Now with that evident couple of the two human beings who were first created, the serpent did not eat from the forbidden tree, but only incited to eat, and the woman did not eat alone but gave some to her husband and they ate together, although she alone spoke to the serpent and she alone was led astray by it. So too… even in one man, the carnal (or if I may so put it the sensual) motion of the soul which is channeled into the senses of the body and which is common to us and the beasts, is shut off from the reasoning of wisdom. With bodily sensation, after all, bodily things are sensed; but eternal, unchangeable, and spiritual things are understood with the reasoning of wisdom. But the appetite is very close to the reasoning of knowledge, seeing that it is the function of this knowledge to reason about the bodily things that are perceived by bodily sensation.

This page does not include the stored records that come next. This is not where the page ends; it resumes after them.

(* ===== verification/UpcaseProfile.v ===== *)
(** * The recommended up-case profile

    [fs/exfat_upcase_serialize.rs]: the table that Microsoft's specification
    recommends, embedded as base64 text, its generation and validation, and the
    comparison of names under it.

    The theorems: the embedded text decodes to a stream with the length, the
    checksum and the compressed form that the specification publishes, so that
    generation succeeds whenever SHA-256 maps that stream to the pinned digest;
    the comparison of names is a total preorder whose equivalence is equality of
    the mapped names. *)

From S2P Require Export Prelude Bytes Digest ExfatUpcase.
From stdpp Require Import options.

#[local] Open Scope N_scope.

Definition RECOMMENDED_EXFAT_UPCASE_BYTES : N := 5836.
Definition RECOMMENDED_EXFAT_UPCASE_CHECKSUM : N := 3860452109.
Definition RECOMMENDED_EXFAT_UPCASE_SHA256 : list byte :=
  [x83; x44; xf2; x7a; x41; x0a; x16; xdf; x14; xad; x98; xde; xcd; xe3; x2b; x48; xc4; xdb; x0b; x8e; x7f; xa8; xb9; xdc; x43; x94; xb5; x8c; xed; x97; x2f; x11].

(** ** Data *)
Record RecommendedExfatUpcaseLimits : Type := mkRecommendedExfatUpcaseLimits {
  rl_max_encoded_bytes : N;
  rl_max_mappings : N;
  rl_max_name_units : N
}.
Definition RecommendedExfatUpcaseLimits_default : RecommendedExfatUpcaseLimits :=
  mkRecommendedExfatUpcaseLimits RECOMMENDED_EXFAT_UPCASE_BYTES UNICODE_MAPPING_COUNT
    MAX_FILE_NAME_CODE_UNITS.

Record RecommendedExfatUpcase : Type := mkRecommendedExfatUpcase {
  ru_encoded : list byte;
  ru_table : UpcaseTable
}.

(** [ProfileAllocationFailed] is a failure to reserve memory, which no definition
    returns. *)
Inductive RecommendedExfatUpcaseError : Type :=
| InvalidProfileLimit (limit : string)
| IncorrectEncodedLength (actual expected : N)
| ProfileDigestMismatch (expected actual : list byte)
| CompiledProfileInvalid
| ProfileAllocationFailed (component : string) (requested : N)
| ProfileTable (error : UpcaseError)
| ProfileName (error : NameError).

(** ** Base64 *)
Definition base64_value (byte : byte) : outcome RecommendedExfatUpcaseError N :=
  let n := Byte.to_N byte in
  if (65 <=? n) && (n <=? 90) then Ok (n - 65)
  else if (97 <=? n) && (n <=? 122) then Ok (n - 97 + 26)
  else if (48 <=? n) && (n <=? 57) then Ok (n - 48 + 52)
  else if n =? 43 then Ok 62
  else if n =? 47 then Ok 63
  else Err CompiledProfileInvalid.

(** A third or fourth character of a group: [=] stands for no value. *)
Definition base64_option (byte : byte) : outcome RecommendedExfatUpcaseError (option N) :=
  if Byte.to_N byte =? 61 then Ok None else value ← base64_value byte; Ok (Some value).

(** The groups of four characters; the last one may be padded. *)
Fixpoint decode_groups (encoded : list byte) : outcome RecommendedExfatUpcaseError (list byte) :=
  match encoded with
  | b0 :: b1 :: b2 :: b3 :: encoded =>
      let last := bool_decide (length encoded < 4)%nat in
      a ← base64_value b0;
      b ← base64_value b1;
      c ← base64_option b2;
      d ← base64_option b3;
      refuse_if ((negb last && (negb (bool_decide (is_Some c)) || negb (bool_decide (is_Some d))))
                 || (negb (bool_decide (is_Some c)) && bool_decide (is_Some d)))
        CompiledProfileInvalid ;;
      let bytes :=
        byte_of_N (N.lor (N.shiftl a 2) (N.shiftr b 4)) ::
        match c with
        | None => []
        | Some c =>
            byte_of_N (N.lor (N.shiftl b 4) (N.shiftr c 2)) ::
            match d with
            | None => []
            | Some d => [byte_of_N (N.lor (N.shiftl c 6) d)]
            end
        end in
      rest ← decode_groups encoded;
      Ok (bytes ++ rest)
  | _ => Ok []
  end.

Definition decode_base64 (encoded : list byte) (expected_bytes : N)
    : outcome RecommendedExfatUpcaseError (list byte) :=
  refuse_if (negb (N.land (len encoded) 3 =? 0)) CompiledProfileInvalid ;;
  output ← decode_groups encoded;
  refuse_if (negb (len output =? expected_bytes)) CompiledProfileInvalid ;;
  Ok output.

Definition PROFILE_BASE64 : string :=
  ("AAABAAIAAwAEAAUABgAHAAgACQAKAAsADAANAA4ADwAQABEAEgATABQAFQAWABcAGAAZABoAGwAcAB0AHgAfACAAIQAiACMA" ++
   "JAAlACYAJwAoACkAKgArACwALQAuAC8AMAAxADIAMwA0ADUANgA3ADgAOQA6ADsAPAA9AD4APwBAAEEAQgBDAEQARQBGAEcA" ++
   "SABJAEoASwBMAE0ATgBPAFAAUQBSAFMAVABVAFYAVwBYAFkAWgBbAFwAXQBeAF8AYABBAEIAQwBEAEUARgBHAEgASQBKAEsA" ++
   "TABNAE4ATwBQAFEAUgBTAFQAVQBWAFcAWABZAFoAewB8AH0AfgB/AIAAgQCCAIMAhACFAIYAhwCIAIkAigCLAIwAjQCOAI8A" ++
   "kACRAJIAkwCUAJUAlgCXAJgAmQCaAJsAnACdAJ4AnwCgAKEAogCjAKQApQCmAKcAqACpAKoAqwCsAK0ArgCvALAAsQCyALMA" ++
   "tAC1ALYAtwC4ALkAugC7ALwAvQC+AL8AwADBAMIAwwDEAMUAxgDHAMgAyQDKAMsAzADNAM4AzwDQANEA0gDTANQA1QDWANcA" ++
   "2ADZANoA2wDcAN0A3gDfAMAAwQDCAMMAxADFAMYAxwDIAMkAygDLAMwAzQDOAM8A0ADRANIA0wDUANUA1gD3ANgA2QDaANsA" ++
   "3ADdAN4AeAEAAQABAgECAQQBBAEGAQYBCAEIAQoBCgEMAQwBDgEOARABEAESARIBFAEUARYBFgEYARgBGgEaARwBHAEeAR4B" ++
   "IAEgASIBIgEkASQBJgEmASgBKAEqASoBLAEsAS4BLgEwATEBMgEyATQBNAE2ATYBOAE5ATkBOwE7AT0BPQE/AT8BQQFBAUMB" ++
   "QwFFAUUBRwFHAUkBSgFKAUwBTAFOAU4BUAFQAVIBUgFUAVQBVgFWAVgBWAFaAVoBXAFcAV4BXgFgAWABYgFiAWQBZAFmAWYB" ++
   "aAFoAWoBagFsAWwBbgFuAXABcAFyAXIBdAF0AXYBdgF4AXkBeQF7AXsBfQF9AX8BQwKBAYIBggGEAYQBhgGHAYcBiQGKAYsB" ++
   "iwGNAY4BjwGQAZEBkQGTAZQB9gGWAZcBmAGYAT0CmwGcAZ0BIAKfAaABoAGiAaIBpAGkAaYBpwGnAakBqgGrAawBrAGuAa8B" ++
   "rwGxAbIBswGzAbUBtQG3AbgBuAG6AbsBvAG8Ab4B9wHAAcEBwgHDAcQBxQHEAccByAHHAcoBywHKAc0BzQHPAc8B0QHRAdMB" ++
   "0wHVAdUB1wHXAdkB2QHbAdsBjgHeAd4B4AHgAeIB4gHkAeQB5gHmAegB6AHqAeoB7AHsAe4B7gHwAfEB8gHxAfQB9AH2AfcB" ++
   "+AH4AfoB+gH8AfwB/gH+AQACAAICAgICBAIEAgYCBgIIAggCCgIKAgwCDAIOAg4CEAIQAhICEgIUAhQCFgIWAhgCGAIaAhoC" ++
   "HAIcAh4CHgIgAiECIgIiAiQCJAImAiYCKAIoAioCKgIsAiwCLgIuAjACMAIyAjICNAI1AjYCNwI4AjkCZSw7AjsCPQJmLD8C" ++
   "QAJBAkECQwJEAkUCRgJGAkgCSAJKAkoCTAJMAk4CTgJQAlECUgKBAYYBVQKJAYoBWAKPAVoCkAFcAl0CXgJfApMBYQJiApQB" ++
   "ZAJlAmYCZwKXAZYBagJiLGwCbQJuApwBcAJxAp0BcwJ0Ap8BdgJ3AngCeQJ6AnsCfAJkLH4CfwKmAYECggKpAYQChQKGAocC" ++
   "rgFEArEBsgFFAo0CjgKPApACkQK3AZMClAKVApYClwKYApkCmgKbApwCnQKeAp8CoAKhAqICowKkAqUCpgKnAqgCqQKqAqsC" ++
   "rAKtAq4CrwKwArECsgKzArQCtQK2ArcCuAK5AroCuwK8Ar0CvgK/AsACwQLCAsMCxALFAsYCxwLIAskCygLLAswCzQLOAs8C" ++
   "0ALRAtIC0wLUAtUC1gLXAtgC2QLaAtsC3ALdAt4C3wLgAuEC4gLjAuQC5QLmAucC6ALpAuoC6wLsAu0C7gLvAvAC8QLyAvMC" ++
   "9AL1AvYC9wL4AvkC+gL7AvwC/QL+Av8CAAMBAwIDAwMEAwUDBgMHAwgDCQMKAwsDDAMNAw4DDwMQAxEDEgMTAxQDFQMWAxcD" ++
   "GAMZAxoDGwMcAx0DHgMfAyADIQMiAyMDJAMlAyYDJwMoAykDKgMrAywDLQMuAy8DMAMxAzIDMwM0AzUDNgM3AzgDOQM6AzsD" ++
   "PAM9Az4DPwNAA0EDQgNDA0QDRQNGA0cDSANJA0oDSwNMA00DTgNPA1ADUQNSA1MDVANVA1YDVwNYA1kDWgNbA1wDXQNeA18D" ++
   "YANhA2IDYwNkA2UDZgNnA2gDaQNqA2sDbANtA24DbwNwA3EDcgNzA3QDdQN2A3cDeAN5A3oD/QP+A/8DfgN/A4ADgQOCA4MD" ++
   "hAOFA4YDhwOIA4kDigOLA4wDjQOOA48DkAORA5IDkwOUA5UDlgOXA5gDmQOaA5sDnAOdA54DnwOgA6EDogOjA6QDpQOmA6cD" ++
   "qAOpA6oDqwOGA4gDiQOKA7ADkQOSA5MDlAOVA5YDlwOYA5kDmgObA5wDnQOeA58DoAOhA6MDowOkA6UDpgOnA6gDqQOqA6sD" ++
   "jAOOA48DzwPQA9ED0gPTA9QD1QPWA9cD2APYA9oD2gPcA9wD3gPeA+AD4APiA+ID5APkA+YD5gPoA+gD6gPqA+wD7APuA+4D" ++
   "8APxA/kD8wP0A/UD9gP3A/cD+QP6A/oD/AP9A/4D/wMABAEEAgQDBAQEBQQGBAcECAQJBAoECwQMBA0EDgQPBBAEEQQSBBME" ++
   "FAQVBBYEFwQYBBkEGgQbBBwEHQQeBB8EIAQhBCIEIwQkBCUEJgQnBCgEKQQqBCsELAQtBC4ELwQQBBEEEgQTBBQEFQQWBBcE" ++
   "GAQZBBoEGwQcBB0EHgQfBCAEIQQiBCMEJAQlBCYEJwQoBCkEKgQrBCwELQQuBC8EAAQBBAIEAwQEBAUEBgQHBAgECQQKBAsE" ++
   "DAQNBA4EDwRgBGAEYgRiBGQEZARmBGYEaARoBGoEagRsBGwEbgRuBHAEcARyBHIEdAR0BHYEdgR4BHgEegR6BHwEfAR+BH4E" ++
   "gASABIIEgwSEBIUEhgSHBIgEiQSKBIoEjASMBI4EjgSQBJAEkgSSBJQElASWBJYEmASYBJoEmgScBJwEngSeBKAEoASiBKIE" ++
   "pASkBKYEpgSoBKgEqgSqBKwErASuBK4EsASwBLIEsgS0BLQEtgS2BLgEuAS6BLoEvAS8BL4EvgTABMEEwQTDBMMExQTFBMcE" ++
   "xwTJBMkEywTLBM0EzQTABNAE0ATSBNIE1ATUBNYE1gTYBNgE2gTaBNwE3ATeBN4E4ATgBOIE4gTkBOQE5gTmBOgE6ATqBOoE" ++
   "7ATsBO4E7gTwBPAE8gTyBPQE9AT2BPYE+AT4BPoE+gT8BPwE/gT+BAAFAAUCBQIFBAUEBQYFBgUIBQgFCgUKBQwFDAUOBQ4F" ++
   "EAUQBRIFEgUUBRUFFgUXBRgFGQUaBRsFHAUdBR4FHwUgBSEFIgUjBSQFJQUmBScFKAUpBSoFKwUsBS0FLgUvBTAFMQUyBTMF" ++
   "NAU1BTYFNwU4BTkFOgU7BTwFPQU+BT8FQAVBBUIFQwVEBUUFRgVHBUgFSQVKBUsFTAVNBU4FTwVQBVEFUgVTBVQFVQVWBVcF" ++
   "WAVZBVoFWwVcBV0FXgVfBWAFMQUyBTMFNAU1BTYFNwU4BTkFOgU7BTwFPQU+BT8FQAVBBUIFQwVEBUUFRgVHBUgFSQVKBUsF" ++
   "TAVNBU4FTwVQBVEFUgVTBVQFVQVWBf//9hdjLH4dfx2AHYEdgh2DHYQdhR2GHYcdiB2JHYodix2MHY0djh2PHZAdkR2SHZMd" ++
   "lB2VHZYdlx2YHZkdmh2bHZwdnR2eHZ8doB2hHaIdox2kHaUdph2nHagdqR2qHasdrB2tHa4drx2wHbEdsh2zHbQdtR22Hbcd" ++
   "uB25Hbodux28Hb0dvh2/HcAdwR3CHcMdxB3FHcYdxx3IHckdyh3LHcwdzR3OHc8d0B3RHdId0x3UHdUd1h3XHdgd2R3aHdsd" ++
   "3B3dHd4d3x3gHeEd4h3jHeQd5R3mHecd6B3pHeod6x3sHe0d7h3vHfAd8R3yHfMd9B31HfYd9x34Hfkd+h37Hfwd/R3+Hf8d" ++
   "AB4AHgIeAh4EHgQeBh4GHggeCB4KHgoeDB4MHg4eDh4QHhAeEh4SHhQeFB4WHhYeGB4YHhoeGh4cHhweHh4eHiAeIB4iHiIe" ++
   "JB4kHiYeJh4oHigeKh4qHiweLB4uHi4eMB4wHjIeMh40HjQeNh42HjgeOB46HjoePB48Hj4ePh5AHkAeQh5CHkQeRB5GHkYe" ++
   "SB5IHkoeSh5MHkweTh5OHlAeUB5SHlIeVB5UHlYeVh5YHlgeWh5aHlweXB5eHl4eYB5gHmIeYh5kHmQeZh5mHmgeaB5qHmoe" ++
   "bB5sHm4ebh5wHnAech5yHnQedB52HnYeeB54Hnoeeh58Hnwefh5+HoAegB6CHoIehB6EHoYehh6IHogeih6KHowejB6OHo4e" ++
   "kB6QHpIekh6UHpQelh6XHpgemR6aHpsenB6dHp4enx6gHqAeoh6iHqQepB6mHqYeqB6oHqoeqh6sHqwerh6uHrAesB6yHrIe" ++
   "tB60HrYeth64Hrgeuh66HrwevB6+Hr4ewB7AHsIewh7EHsQexh7GHsgeyB7KHsoezB7MHs4ezh7QHtAe0h7SHtQe1B7WHtYe" ++
   "2B7YHtoe2h7cHtwe3h7eHuAe4B7iHuIe5B7kHuYe5h7oHuge6h7qHuwe7B7uHu4e8B7wHvIe8h70HvQe9h72Hvge+B76Hvse" ++
   "/B79Hv4e/x4IHwkfCh8LHwwfDR8OHw8fCB8JHwofCx8MHw0fDh8PHxgfGR8aHxsfHB8dHxYfFx8YHxkfGh8bHxwfHR8eHx8f" ++
   "KB8pHyofKx8sHy0fLh8vHygfKR8qHysfLB8tHy4fLx84HzkfOh87HzwfPR8+Hz8fOB85HzofOx88Hz0fPh8/H0gfSR9KH0sf" ++
   "TB9NH0YfRx9IH0kfSh9LH0wfTR9OH08fUB9ZH1IfWx9UH10fVh9fH1gfWR9aH1sfXB9dH14fXx9oH2kfah9rH2wfbR9uH28f" ++
   "aB9pH2ofax9sH20fbh9vH7ofux/IH8kfyh/LH9of2x/4H/kf6h/rH/of+x9+H38fiB+JH4ofix+MH40fjh+PH4gfiR+KH4sf" ++
   "jB+NH44fjx+YH5kfmh+bH5wfnR+eH58fmB+ZH5ofmx+cH50fnh+fH6gfqR+qH6sfrB+tH64frx+oH6kfqh+rH6wfrR+uH68f" ++
   "uB+5H7IfvB+0H7Ufth+3H7gfuR+6H7sfvB+9H74fvx/AH8Efwh/DH8QfxR/GH8cfyB/JH8ofyx/DH80fzh/PH9gf2R/SH9Mf" ++
   "1B/VH9Yf1x/YH9kf2h/bH9wf3R/eH98f6B/pH+If4x/kH+wf5h/nH+gf6R/qH+sf7B/tH+4f7x/wH/Ef8h/zH/Qf9R/2H/cf" ++
   "+B/5H/of+x/zH/0f/h//HwAgASACIAMgBCAFIAYgByAIIAkgCiALIAwgDSAOIA8gECARIBIgEyAUIBUgFiAXIBggGSAaIBsg" ++
   "HCAdIB4gHyAgICEgIiAjICQgJSAmICcgKCApICogKyAsIC0gLiAvIDAgMSAyIDMgNCA1IDYgNyA4IDkgOiA7IDwgPSA+ID8g" ++
   "QCBBIEIgQyBEIEUgRiBHIEggSSBKIEsgTCBNIE4gTyBQIFEgUiBTIFQgVSBWIFcgWCBZIFogWyBcIF0gXiBfIGAgYSBiIGMg" ++
   "ZCBlIGYgZyBoIGkgaiBrIGwgbSBuIG8gcCBxIHIgcyB0IHUgdiB3IHggeSB6IHsgfCB9IH4gfyCAIIEggiCDIIQghSCGIIcg" ++
   "iCCJIIogiyCMII0gjiCPIJAgkSCSIJMglCCVIJYglyCYIJkgmiCbIJwgnSCeIJ8goCChIKIgoyCkIKUgpiCnIKggqSCqIKsg" ++
   "rCCtIK4gryCwILEgsiCzILQgtSC2ILcguCC5ILoguyC8IL0gviC/IMAgwSDCIMMgxCDFIMYgxyDIIMkgyiDLIMwgzSDOIM8g" ++
   "0CDRINIg0yDUINUg1iDXINgg2SDaINsg3CDdIN4g3yDgIOEg4iDjIOQg5SDmIOcg6CDpIOog6yDsIO0g7iDvIPAg8SDyIPMg" ++
   "9CD1IPYg9yD4IPkg+iD7IPwg/SD+IP8gACEBIQIhAyEEIQUhBiEHIQghCSEKIQshDCENIQ4hDyEQIREhEiETIRQhFSEWIRch" ++
   "GCEZIRohGyEcIR0hHiEfISAhISEiISMhJCElISYhJyEoISkhKiErISwhLSEuIS8hMCExITIhMyE0ITUhNiE3ITghOSE6ITsh" ++
   "PCE9IT4hPyFAIUEhQiFDIUQhRSFGIUchSCFJIUohSyFMIU0hMiFPIVAhUSFSIVMhVCFVIVYhVyFYIVkhWiFbIVwhXSFeIV8h" ++
   "YCFhIWIhYyFkIWUhZiFnIWghaSFqIWshbCFtIW4hbyFgIWEhYiFjIWQhZSFmIWchaCFpIWohayFsIW0hbiFvIYAhgSGCIYMh" ++
   "gyH//0sDtiS3JLgkuSS6JLskvCS9JL4kvyTAJMEkwiTDJMQkxSTGJMckyCTJJMokyyTMJM0kziTPJP//RgcALAEsAiwDLAQs" ++
   "BSwGLAcsCCwJLAosCywMLA0sDiwPLBAsESwSLBMsFCwVLBYsFywYLBksGiwbLBwsHSweLB8sICwhLCIsIywkLCUsJiwnLCgs" ++
   "KSwqLCssLCwtLC4sXyxgLGAsYixjLGQsZSxmLGcsZyxpLGksayxrLG0sbixvLHAscSxyLHMsdCx1LHUsdyx4LHkseix7LHws" ++
   "fSx+LH8sgCyALIIsgiyELIQshiyGLIgsiCyKLIosjCyMLI4sjiyQLJAskiySLJQslCyWLJYsmCyYLJosmiycLJwsniyeLKAs" ++
   "oCyiLKIspCykLKYspiyoLKgsqiyqLKwsrCyuLK4ssCywLLIssiy0LLQstiy2LLgsuCy6LLosvCy8LL4svizALMAswizCLMQs" ++
   "xCzGLMYsyCzILMosyizMLMwszizOLNAs0CzSLNIs1CzULNYs1izYLNgs2izaLNws3CzeLN4s4CzgLOIs4izkLOUs5iznLOgs" ++
   "6SzqLOss7CztLO4s7yzwLPEs8izzLPQs9Sz2LPcs+Cz5LPos+yz8LP0s/iz/LKAQoRCiEKMQpBClEKYQpxCoEKkQqhCrEKwQ" ++
   "rRCuEK8QsBCxELIQsxC0ELUQthC3ELgQuRC6ELsQvBC9EL4QvxDAEMEQwhDDEMQQxRD//xvSIf8i/yP/JP8l/yb/J/8o/yn/" ++
   "Kv8r/yz/Lf8u/y//MP8x/zL/M/80/zX/Nv83/zj/Of86/1v/XP9d/17/X/9g/2H/Yv9j/2T/Zf9m/2f/aP9p/2r/a/9s/23/" ++
   "bv9v/3D/cf9y/3P/dP91/3b/d/94/3n/ev97/3z/ff9+/3//gP+B/4L/g/+E/4X/hv+H/4j/if+K/4v/jP+N/47/j/+Q/5H/" ++
   "kv+T/5T/lf+W/5f/mP+Z/5r/m/+c/53/nv+f/6D/of+i/6P/pP+l/6b/p/+o/6n/qv+r/6z/rf+u/6//sP+x/7L/s/+0/7X/" ++
   "tv+3/7j/uf+6/7v/vP+9/77/v//A/8H/wv/D/8T/xf/G/8f/yP/J/8r/y//M/83/zv/P/9D/0f/S/9P/1P/V/9b/1//Y/9n/" ++
   "2v/b/9z/3f/e/9//4P/h/+L/4//k/+X/5v/n/+j/6f/q/+v/7P/t/+7/7//w//H/8v/z//T/9f/2//f/+P/5//r/+//8//3/" ++
   "/v///w==")%string.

Augustine, The Trinity, Trans Edmund Hill, Kindle Loc 9213

What a bizarre, psychological exploration of human nature, wrapped up in a Bible story!  It reminds me of Freud or William Blake’s prophesies!  In his hands, Genesis isn’t just a story about two people long ago; it’s about every person in every era, and the psychological resources that are so easily corrupted by appetite. And it’s history and a million other things. It speaks and it speaks and it has so much to offer.

I have no problem with the  “plain sense” reading of Scripture (the assumption that most of the Bible can be read in a relatively straightforward fashion and be interpreted with a good bit of common sense).  Yes, I know there is no self-interpreting book and that a knowledge of the Christian tradition is necessary to interpret well, but I do think that a story can have a meaning and the meaning is often not far from what was written on the page.  Nonetheless, Auggie, Origen, and Bede are doing some really creative, cool stuff with their Bible readings, and I can’t help but stop with a mix of awe and confusion and say, “Woah.”  Sure, maybe they’re just wrong, but maybe there’s more to Scripture than we see.  Maybe the Holy Spirit has some crazy things to show us in our Bibles if we keep our minds open.